§ **GIVEN ENTRIES**:

Definition record_version_conflict (now : N) (project_id : string) (file_id : FileId) (local_version : N)
    (local_peer : PeerId) (remote_version : N) (remote_peer : PeerId) (m : ConflictManager) :
    ConflictManager * ConflictInfo :=
  match conflicts m !! file_id with
  | Some existing => (m, existing)
  | None =>
      let conflict := mk_ConflictInfo file_id None (local_version - 1) local_version local_peer remote_version
        remote_peer [local_peer; remote_peer] now CActive file_id project_id in
      (emit_conflict conflict (put_conflict conflict m), conflict)
  end.

Definition queue_notification (now : N) (c : ConflictInfo) (target : PeerId) (m : ConflictManager) : ConflictManager :=
  mk_ConflictManager (conflicts m)
    (<[target := default [] (hot_standby m !! target) ++ [mk_PendingNotification c target now 0]]> (hot_standby m))
    (conflict_events m).

(** The loop over the peers involved, the local one excepted. *)
Definition queue_others (now : N) (c : ConflictInfo) (local_peer : PeerId) (m : ConflictManager) : ConflictManager :=
  foldl (λ m p, if bool_decide (p = local_peer) then m else queue_notification now c p m) m (involved_peers c).

(** The block of the local chain the remote block was built on. *)
Definition fork_point (c : FileChain) (b : ChainBlock) : option Blake3Hash * N :=
  match prev_hash b with
  | Some prev => match find_first (λ x, bool_decide (hash x = prev)) (blocks c) with
                 | Some x => (Some (hash x), version x)
                 | None => (None, 0%N)
                 end
  | None => (None, 0%N)
  end.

§ **HOW TO COMPLETE THIS TASK**: Transcribe each entry. Leave nothing out.

§ **REPLY**:
Definition record_version_conflict (now : N) (project_id : string) (file_id : FileId) (local_version : N)
    (local_peer : PeerId) (remote_version : N) (remote_peer : PeerId) (m : ConflictManager) :
    ConflictManager * ConflictInfo :=
  match conflicts m !! file_id with
  | Some existing => (m, existing)
  | None =>
      let conflict := mk_ConflictInfo file_id None (local_version - 1) local_version local_peer remote_version
        remote_peer [local_peer; remote_peer] now CActive file_id project_id in
      (emit_conflict conflict (put_conflict conflict m), conflict)
  end.

Definition queue_notification (now : N) (c : ConflictInfo) (target : PeerId) (m : ConflictManager) : ConflictManager :=
  mk_ConflictManager (conflicts m)
    (<[target := default [] (hot_standby m !! target) ++ [mk_PendingNotification c target now 0]]> (hot_standby m))
    (conflict_events m).

(** The loop over the peers involved, the local one excepted. *)
Definition queue_others (now : N) (c : ConflictInfo) (local_peer : PeerId) (m : ConflictManager) : ConflictManager :=
  foldl (λ m p, if bool_decide (p = local_peer) then m else queue_notification now c p m) m (involved_peers c).

(** The block of the local chain the remote block was built on. *)
Definition fork_point (c : FileChain) (b : ChainBlock) : option Blake3Hash * N :=
  match prev_hash b with
  | Some prev => match find_first (λ x, bool_decide (hash x = prev)) (blocks c) with
                 | Some x => (Some (hash x), version x)
                 | None => (None, 0%N)
                 end
  | None => (None, 0%N)
  end.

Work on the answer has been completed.